> **Exercise description**: Go to the line below containing "Some (if 0 <=?" and print exactly from there through the line containing "Definition one : float64", both included. Print nothing else.

> **Provided entries**:
(** * The adaptive concurrency limiter of [grpc/grpcserver/concurrency.go]

    A shallow embedding of the AIMD limiter ([limiter], [transaction],
    [start], [finish] and the constructor [Limiter]) together with the
    machine arithmetic it runs on: [int64] counters that wrap around and the
    binary64 product [float64(l.limit) * l.backoffRatio].

    Every method body runs between [l.Lock()] and the deferred [l.Unlock()],
    so a concurrent execution is a sequence of whole calls; the embedding
    therefore treats each call as one atomic transition of the limiter. *)

From Stdlib Require Import ZArith NArith Bool List Lia.
From Stdlib Require Import Floats.SpecFloat.
Import ListNotations.

#[local] Open Scope Z_scope.

(** ** Go's [int64] *)

Module Int64.

Definition min_int64 : Z := - 2 ^ 63.
Definition max_int64 : Z := 2 ^ 63 - 1.

Definition in_range (z : Z) : Prop := min_int64 <= z <= max_int64.

(** Two's complement wrap-around of a mathematical integer. *)
Definition wrap (z : Z) : Z := (z + 2 ^ 63) mod 2 ^ 64 - 2 ^ 63.

(** [x++] on an [int64]. *)
Definition incr (x : Z) : Z := wrap (x + 1).

(** [x / y] on [int64]: the quotient is truncated towards zero. *)
Definition div (x y : Z) : Z := wrap (Z.quot x y).

End Int64.

(** ** Go's [float64] (IEEE 754 binary64) *)

Module Float64.

Definition prec : Z := 53.
Definition emax : Z := 1024.

Definition float64 : Type := spec_float.

Definition valid (f : float64) : bool := valid_binary prec emax f.

(** [float64(z)] for an integer [z]: rounded to the nearest, ties to even. *)
Definition of_int64 (z : Z) : float64 := binary_normalize prec emax z 0 false.

(** [x * y] on [float64]. *)
Definition mul (x y : float64) : float64 := SFmul prec emax x y.

(** The integer part of a finite float, the fraction discarded;
    [None] for infinities and NaN. *)
Definition trunc (f : float64) : option Z :=
  match f with
  | S754_zero _ => Some 0
  | S754_finite s m e =>
      let a := if 0 <=? e then Z.pos m * 2 ^ e else Z.pos m / 2 ^ (- e) in
      Some (if s then - a else a)
  | S754_infinity _ | S754_nan => None
  end.

(** The greatest integer below a finite float; [None] for infinities and
    NaN. *)
Definition floor (f : float64) : option Z :=
  match f with
  | S754_zero _ => Some 0
  | S754_finite s m e =>
      let n := if s then Z.neg m else Z.pos m in
      Some (if 0 <=? e then n * 2 ^ e else n / 2 ^ (- e))
  | S754_infinity _ | S754_nan => None
  end.

(** Neither an infinity nor NaN. *)
Definition is_finite (f : float64) : bool :=
  match f with
  | S754_zero _ | S754_finite _ _ _ => true
  | S754_infinity _ | S754_nan => false
  end.

Definition zero : float64 := S754_zero false.
Definition one : float64 := S754_finite false 4503599627370496 (- 52).

(** [0 < f < 1] for a well-formed binary64 value. *)
Definition in_unit_interval (f : float64) : bool :=
  valid f && SFltb zero f && SFltb f one.

(** [f] is a zero or a finite float of magnitude at most [K * 2 ^ c]. *)
Definition below (K c : Z) (f : float64) : Prop :=
  match f with
  | S754_zero _ => True
  | S754_finite _ m e => e <= c /\ Z.pos m <= K * 2 ^ (c - e)
  | S754_infinity _ | S754_nan => False
  end.

(** What [k] right shifts of the mantissa [M] leave in a shift record: the
    quotient, and cleared round and sticky bits when nothing was lost. *)
Definition shr_inv (M k : Z) (mrs : shr_record) : Prop :=
  shr_m mrs = M / 2 ^ k /\
  (M mod 2 ^ k = 0 -> shr_r mrs = false /\ shr_s mrs = false).

Section Conversion.

(** Go leaves [int64(f)] implementation-dependent when [f] is NaN, an
    infinity or has an integer part outside [int64]; [unrepresentable]
    is whatever the platform yields there. *)
Variable unrepresentable : float64 -> Z.

(** [int64(f)]. *)
Definition to_int64 (f : float64) : Z :=
  match trunc f with
  | Some z =>
      if (Int64.min_int64 <=? z) && (z <=? Int64.max_int64) then z
      else Int64.wrap (unrepresentable f)
  | None => Int64.wrap (unrepresentable f)
  end.

End Conversion.

End Float64.

Import Float64(float64).

(** ** gRPC status codes and [status.Code] *)

Module codes.

(** [codes.Code] is a [uint32]; the named constants are those of
    [google.golang.org/grpc/codes]. *)
Definition Code : Type := N.

Definition OK : Code := 0%N.
Definition Canceled : Code := 1%N.
Definition Unknown : Code := 2%N.
Definition InvalidArgument : Code := 3%N.
Definition DeadlineExceeded : Code := 4%N.
Definition NotFound : Code := 5%N.
Definition AlreadyExists : Code := 6%N.
Definition PermissionDenied : Code := 7%N.
Definition ResourceExhausted : Code := 8%N.
Definition FailedPrecondition : Code := 9%N.
Definition Aborted : Code := 10%N.
Definition OutOfRange : Code := 11%N.
Definition Unimplemented : Code := 12%N.
Definition Internal : Code := 13%N.
Definition Unavailable : Code := 14%N.
Definition DataLoss : Code := 15%N.
Definition Unauthenticated : Code := 16%N.

End codes.

Module status.

(** A Go [error] as [status.Code] sees it: the nil error, an error that
    carries a gRPC status, or any other error value. *)
Inductive error : Type :=
| nil
| withStatus (c : codes.Code)
| opaque.

(** [status.Code(err)]: [OK] for nil, the carried code for a status
    error, [Unknown] for everything else. *)
Definition Code (err : error) : codes.Code :=
  match err with
  | nil => codes.OK
  | withStatus c => c
  | opaque => codes.Unknown
  end.

End status.

(** ** The limiter *)

Record limiter : Type := mkLimiter {
  backoffRatio : float64;
  inflight : Z;
  limit : Z
}.

Record transaction : Type := mkTransaction {
  tx_inflight : Z;
  tx_limit : Z
}.

Definition set_inflight (l : limiter) (n : Z) : limiter :=
  mkLimiter (backoffRatio l) n (limit l).

Definition set_limit (l : limiter) (n : Z) : limiter :=
  mkLimiter (backoffRatio l) (inflight l) n.

(** The state [Limiter(initial, backoffRatio)] allocates before it returns
    the interceptor: [inflight] is the zero value. *)
Definition Limiter (initial : Z) (ratio : float64) : limiter :=
  {| backoffRatio := ratio; inflight := 0; limit := initial |}.

(** [l.start()]: the limiter after the call, the [*transaction] ([None] is
    the nil pointer) and the [bool]. *)
Definition start (l : limiter) : limiter * (option transaction * bool) :=
  if inflight l >? limit l then (l, (None, false))
  else
    let l' := set_inflight l (Int64.incr (inflight l)) in
    (l', (Some (mkTransaction (inflight l') (limit l')), true)).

> **Result of the task**:
      Some (if 0 <=? e then n * 2 ^ e else n / 2 ^ (- e))
  | S754_infinity _ | S754_nan => None
  end.

(** Neither an infinity nor NaN. *)
Definition is_finite (f : float64) : bool :=
  match f with
  | S754_zero _ | S754_finite _ _ _ => true
  | S754_infinity _ | S754_nan => false
  end.

Definition zero : float64 := S754_zero false.
Definition one : float64 := S754_finite false 4503599627370496 (- 52).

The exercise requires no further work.